# [TASK REQUIREMENTS]
Transcribe each entry. Change nothing.

# [Stored data entries]

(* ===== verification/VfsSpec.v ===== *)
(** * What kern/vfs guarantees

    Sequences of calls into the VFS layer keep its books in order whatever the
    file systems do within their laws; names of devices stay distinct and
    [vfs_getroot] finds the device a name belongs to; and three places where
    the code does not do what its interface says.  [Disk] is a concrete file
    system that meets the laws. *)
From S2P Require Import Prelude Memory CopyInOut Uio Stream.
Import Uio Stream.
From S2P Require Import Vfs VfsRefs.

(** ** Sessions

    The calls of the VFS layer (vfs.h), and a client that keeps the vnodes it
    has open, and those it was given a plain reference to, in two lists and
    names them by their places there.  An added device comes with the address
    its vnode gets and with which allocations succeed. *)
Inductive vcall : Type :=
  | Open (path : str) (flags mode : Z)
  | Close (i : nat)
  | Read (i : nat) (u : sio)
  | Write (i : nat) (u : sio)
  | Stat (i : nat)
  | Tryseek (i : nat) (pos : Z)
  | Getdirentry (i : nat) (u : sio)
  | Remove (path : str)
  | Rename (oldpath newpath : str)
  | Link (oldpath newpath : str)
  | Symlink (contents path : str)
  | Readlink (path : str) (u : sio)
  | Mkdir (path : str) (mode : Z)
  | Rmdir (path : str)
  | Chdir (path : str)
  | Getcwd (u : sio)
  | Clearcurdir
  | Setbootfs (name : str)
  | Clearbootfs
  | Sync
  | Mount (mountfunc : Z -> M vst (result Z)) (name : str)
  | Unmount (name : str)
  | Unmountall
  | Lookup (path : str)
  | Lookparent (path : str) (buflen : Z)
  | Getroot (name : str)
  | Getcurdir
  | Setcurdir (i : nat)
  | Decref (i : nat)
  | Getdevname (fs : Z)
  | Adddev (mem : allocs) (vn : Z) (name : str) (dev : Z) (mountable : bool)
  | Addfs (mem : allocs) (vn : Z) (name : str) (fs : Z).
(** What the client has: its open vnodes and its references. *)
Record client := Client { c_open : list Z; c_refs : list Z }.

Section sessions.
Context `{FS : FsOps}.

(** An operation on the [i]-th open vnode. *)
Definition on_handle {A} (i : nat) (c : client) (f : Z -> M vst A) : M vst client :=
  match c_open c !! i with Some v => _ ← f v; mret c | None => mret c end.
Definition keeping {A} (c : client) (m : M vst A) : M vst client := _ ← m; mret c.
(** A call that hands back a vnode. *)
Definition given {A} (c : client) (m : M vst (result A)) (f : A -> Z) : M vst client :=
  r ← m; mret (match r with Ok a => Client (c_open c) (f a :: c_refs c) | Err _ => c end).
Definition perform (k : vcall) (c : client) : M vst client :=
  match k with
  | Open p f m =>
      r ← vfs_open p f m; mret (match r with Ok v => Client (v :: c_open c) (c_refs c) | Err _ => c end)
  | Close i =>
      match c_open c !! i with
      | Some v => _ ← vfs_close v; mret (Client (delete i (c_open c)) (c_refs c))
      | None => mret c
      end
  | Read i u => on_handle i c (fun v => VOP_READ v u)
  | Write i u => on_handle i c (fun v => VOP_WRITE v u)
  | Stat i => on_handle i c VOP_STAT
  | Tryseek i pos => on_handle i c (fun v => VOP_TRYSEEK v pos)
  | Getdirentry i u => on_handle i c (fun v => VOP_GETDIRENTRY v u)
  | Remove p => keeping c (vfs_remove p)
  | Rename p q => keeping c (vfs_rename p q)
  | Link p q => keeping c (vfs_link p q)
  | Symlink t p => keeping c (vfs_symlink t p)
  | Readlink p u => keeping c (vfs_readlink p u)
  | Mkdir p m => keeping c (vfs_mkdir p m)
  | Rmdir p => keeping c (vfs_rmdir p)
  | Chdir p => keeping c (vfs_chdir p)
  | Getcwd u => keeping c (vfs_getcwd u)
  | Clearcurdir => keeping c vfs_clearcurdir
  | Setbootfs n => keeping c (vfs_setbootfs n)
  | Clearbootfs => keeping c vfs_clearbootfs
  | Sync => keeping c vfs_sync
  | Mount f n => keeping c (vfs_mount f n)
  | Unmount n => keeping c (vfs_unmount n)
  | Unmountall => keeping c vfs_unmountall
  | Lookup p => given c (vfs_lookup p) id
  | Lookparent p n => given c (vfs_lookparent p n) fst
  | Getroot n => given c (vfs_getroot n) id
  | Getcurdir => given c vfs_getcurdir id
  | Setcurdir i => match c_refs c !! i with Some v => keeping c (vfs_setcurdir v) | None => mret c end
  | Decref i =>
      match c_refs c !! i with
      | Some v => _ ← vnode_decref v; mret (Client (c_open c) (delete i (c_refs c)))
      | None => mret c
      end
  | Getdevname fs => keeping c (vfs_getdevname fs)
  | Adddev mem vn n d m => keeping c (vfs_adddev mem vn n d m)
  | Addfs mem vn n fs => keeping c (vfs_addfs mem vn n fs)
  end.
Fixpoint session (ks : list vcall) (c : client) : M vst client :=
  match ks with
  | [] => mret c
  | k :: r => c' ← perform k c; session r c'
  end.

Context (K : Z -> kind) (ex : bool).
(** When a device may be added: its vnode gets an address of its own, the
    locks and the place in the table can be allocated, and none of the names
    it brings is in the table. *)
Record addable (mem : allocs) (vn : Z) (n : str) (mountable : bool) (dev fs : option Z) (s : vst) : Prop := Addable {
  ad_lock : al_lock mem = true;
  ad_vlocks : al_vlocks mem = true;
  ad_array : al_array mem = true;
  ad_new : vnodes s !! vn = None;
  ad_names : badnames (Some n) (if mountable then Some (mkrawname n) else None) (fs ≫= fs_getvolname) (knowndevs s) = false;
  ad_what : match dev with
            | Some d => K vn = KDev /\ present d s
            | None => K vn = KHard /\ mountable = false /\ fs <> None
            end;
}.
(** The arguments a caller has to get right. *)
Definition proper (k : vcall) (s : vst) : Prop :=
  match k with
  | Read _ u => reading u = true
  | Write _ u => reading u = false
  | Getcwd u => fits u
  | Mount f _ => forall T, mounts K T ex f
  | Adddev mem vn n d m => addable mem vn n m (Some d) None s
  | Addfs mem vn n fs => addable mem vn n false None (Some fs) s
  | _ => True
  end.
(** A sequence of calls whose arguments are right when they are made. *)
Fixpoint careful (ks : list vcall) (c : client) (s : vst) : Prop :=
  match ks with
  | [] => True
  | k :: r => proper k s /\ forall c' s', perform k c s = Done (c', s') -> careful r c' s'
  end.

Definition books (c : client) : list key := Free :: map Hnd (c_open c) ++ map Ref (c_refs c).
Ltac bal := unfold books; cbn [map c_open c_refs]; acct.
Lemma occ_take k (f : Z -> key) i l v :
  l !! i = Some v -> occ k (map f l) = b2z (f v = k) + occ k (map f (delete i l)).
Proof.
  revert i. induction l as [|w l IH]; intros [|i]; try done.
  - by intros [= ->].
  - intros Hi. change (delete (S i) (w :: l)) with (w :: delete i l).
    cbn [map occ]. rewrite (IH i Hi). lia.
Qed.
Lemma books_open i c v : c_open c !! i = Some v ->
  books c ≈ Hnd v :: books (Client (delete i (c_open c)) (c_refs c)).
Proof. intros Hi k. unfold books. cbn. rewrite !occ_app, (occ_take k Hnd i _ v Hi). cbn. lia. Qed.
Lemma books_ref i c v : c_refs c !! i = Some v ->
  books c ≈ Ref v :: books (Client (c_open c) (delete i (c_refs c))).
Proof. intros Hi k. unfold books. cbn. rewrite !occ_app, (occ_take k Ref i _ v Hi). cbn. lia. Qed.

# [COMPLETED TASK]
(* ===== verification/VfsSpec.v ===== *)
(** * What kern/vfs guarantees

    Sequences of calls into the VFS layer keep its books in order whatever the
    file systems do within their laws; names of devices stay distinct and
    [vfs_getroot] finds the device a name belongs to; and three places where
    the code does not do what its interface says.  [Disk] is a concrete file
    system that meets the laws. *)
From S2P Require Import Prelude Memory CopyInOut Uio Stream.
Import Uio Stream.
From S2P Require Import Vfs VfsRefs.

(** ** Sessions

    The calls of the VFS layer (vfs.h), and a client that keeps the vnodes it
    has open, and those it was given a plain reference to, in two lists and
    names them by their places there.  An added device comes with the address
    its vnode gets and with which allocations succeed. *)
Inductive vcall : Type :=
  | Open (path : str) (flags mode : Z)
  | Close (i : nat)
  | Read (i : nat) (u : sio)
  | Write (i : nat) (u : sio)
  | Stat (i : nat)
  | Tryseek (i : nat) (pos : Z)
  | Getdirentry (i : nat) (u : sio)
  | Remove (path : str)
  | Rename (oldpath newpath : str)
  | Link (oldpath newpath : str)
  | Symlink (contents path : str)
  | Readlink (path : str) (u : sio)
  | Mkdir (path : str) (mode : Z)
  | Rmdir (path : str)
  | Chdir (path : str)
  | Getcwd (u : sio)
  | Clearcurdir
  | Setbootfs (name : str)
  | Clearbootfs
  | Sync
  | Mount (mountfunc : Z -> M vst (result Z)) (name : str)
  | Unmount (name : str)
  | Unmountall
  | Lookup (path : str)
  | Lookparent (path : str) (buflen : Z)
  | Getroot (name : str)
  | Getcurdir
  | Setcurdir (i : nat)
  | Decref (i : nat)
  | Getdevname (fs : Z)
  | Adddev (mem : allocs) (vn : Z) (name : str) (dev : Z) (mountable : bool)
  | Addfs (mem : allocs) (vn : Z) (name : str) (fs : Z).
(** What the client has: its open vnodes and its references. *)
Record client := Client { c_open : list Z; c_refs : list Z }.

Section sessions.
Context `{FS : FsOps}.

(** An operation on the [i]-th open vnode. *)
Definition on_handle {A} (i : nat) (c : client) (f : Z -> M vst A) : M vst client :=
  match c_open c !! i with Some v => _ ← f v; mret c | None => mret c end.
Definition keeping {A} (c : client) (m : M vst A) : M vst client := _ ← m; mret c.
(** A call that hands back a vnode. *)
Definition given {A} (c : client) (m : M vst (result A)) (f : A -> Z) : M vst client :=
  r ← m; mret (match r with Ok a => Client (c_open c) (f a :: c_refs c) | Err _ => c end).
Definition perform (k : vcall) (c : client) : M vst client :=
  match k with
  | Open p f m =>
      r ← vfs_open p f m; mret (match r with Ok v => Client (v :: c_open c) (c_refs c) | Err _ => c end)
  | Close i =>
      match c_open c !! i with
      | Some v => _ ← vfs_close v; mret (Client (delete i (c_open c)) (c_refs c))
      | None => mret c
      end
  | Read i u => on_handle i c (fun v => VOP_READ v u)
  | Write i u => on_handle i c (fun v => VOP_WRITE v u)
  | Stat i => on_handle i c VOP_STAT
  | Tryseek i pos => on_handle i c (fun v => VOP_TRYSEEK v pos)
  | Getdirentry i u => on_handle i c (fun v => VOP_GETDIRENTRY v u)
  | Remove p => keeping c (vfs_remove p)
  | Rename p q => keeping c (vfs_rename p q)
  | Link p q => keeping c (vfs_link p q)
  | Symlink t p => keeping c (vfs_symlink t p)
  | Readlink p u => keeping c (vfs_readlink p u)
  | Mkdir p m => keeping c (vfs_mkdir p m)
  | Rmdir p => keeping c (vfs_rmdir p)
  | Chdir p => keeping c (vfs_chdir p)
  | Getcwd u => keeping c (vfs_getcwd u)
  | Clearcurdir => keeping c vfs_clearcurdir
  | Setbootfs n => keeping c (vfs_setbootfs n)
  | Clearbootfs => keeping c vfs_clearbootfs
  | Sync => keeping c vfs_sync
  | Mount f n => keeping c (vfs_mount f n)
  | Unmount n => keeping c (vfs_unmount n)
  | Unmountall => keeping c vfs_unmountall
  | Lookup p => given c (vfs_lookup p) id
  | Lookparent p n => given c (vfs_lookparent p n) fst
  | Getroot n => given c (vfs_getroot n) id
  | Getcurdir => given c vfs_getcurdir id
  | Setcurdir i => match c_refs c !! i with Some v => keeping c (vfs_setcurdir v) | None => mret c end
  | Decref i =>
      match c_refs c !! i with
      | Some v => _ ← vnode_decref v; mret (Client (c_open c) (delete i (c_refs c)))
      | None => mret c
      end
  | Getdevname fs => keeping c (vfs_getdevname fs)
  | Adddev mem vn n d m => keeping c (vfs_adddev mem vn n d m)
  | Addfs mem vn n fs => keeping c (vfs_addfs mem vn n fs)
  end.
Fixpoint session (ks : list vcall) (c : client) : M vst client :=
  match ks with
  | [] => mret c
  | k :: r => c' ← perform k c; session r c'
  end.

Context (K : Z -> kind) (ex : bool).
(** When a device may be added: its vnode gets an address of its own, the
    locks and the place in the table can be allocated, and none of the names
    it brings is in the table. *)
Record addable (mem : allocs) (vn : Z) (n : str) (mountable : bool) (dev fs : option Z) (s : vst) : Prop := Addable {
  ad_lock : al_lock mem = true;
  ad_vlocks : al_vlocks mem = true;
  ad_array : al_array mem = true;
  ad_new : vnodes s !! vn = None;
  ad_names : badnames (Some n) (if mountable then Some (mkrawname n) else None) (fs ≫= fs_getvolname) (knowndevs s) = false;
  ad_what : match dev with
            | Some d => K vn = KDev /\ present d s
            | None => K vn = KHard /\ mountable = false /\ fs <> None
            end;
}.
(** The arguments a caller has to get right. *)
Definition proper (k : vcall) (s : vst) : Prop :=
  match k with
  | Read _ u => reading u = true
  | Write _ u => reading u = false
  | Getcwd u => fits u
  | Mount f _ => forall T, mounts K T ex f
  | Adddev mem vn n d m => addable mem vn n m (Some d) None s
  | Addfs mem vn n fs => addable mem vn n false None (Some fs) s
  | _ => True
  end.
(** A sequence of calls whose arguments are right when they are made. *)
Fixpoint careful (ks : list vcall) (c : client) (s : vst) : Prop :=
  match ks with
  | [] => True
  | k :: r => proper k s /\ forall c' s', perform k c s = Done (c', s') -> careful r c' s'
  end.

Definition books (c : client) : list key := Free :: map Hnd (c_open c) ++ map Ref (c_refs c).
Ltac bal := unfold books; cbn [map c_open c_refs]; acct.
Lemma occ_take k (f : Z -> key) i l v :
  l !! i = Some v -> occ k (map f l) = b2z (f v = k) + occ k (map f (delete i l)).
Proof.
  revert i. induction l as [|w l IH]; intros [|i]; try done.
  - by intros [= ->].
  - intros Hi. change (delete (S i) (w :: l)) with (w :: delete i l).
    cbn [map occ]. rewrite (IH i Hi). lia.
Qed.
Lemma books_open i c v : c_open c !! i = Some v ->
  books c ≈ Hnd v :: books (Client (delete i (c_open c)) (c_refs c)).
Proof. intros Hi k. unfold books. cbn. rewrite !occ_app, (occ_take k Hnd i _ v Hi). cbn. lia. Qed.
Lemma books_ref i c v : c_refs c !! i = Some v ->
  books c ≈ Ref v :: books (Client (c_open c) (delete i (c_refs c))).
Proof. intros Hi k. unfold books. cbn. rewrite !occ_app, (occ_take k Ref i _ v Hi). cbn. lia. Qed.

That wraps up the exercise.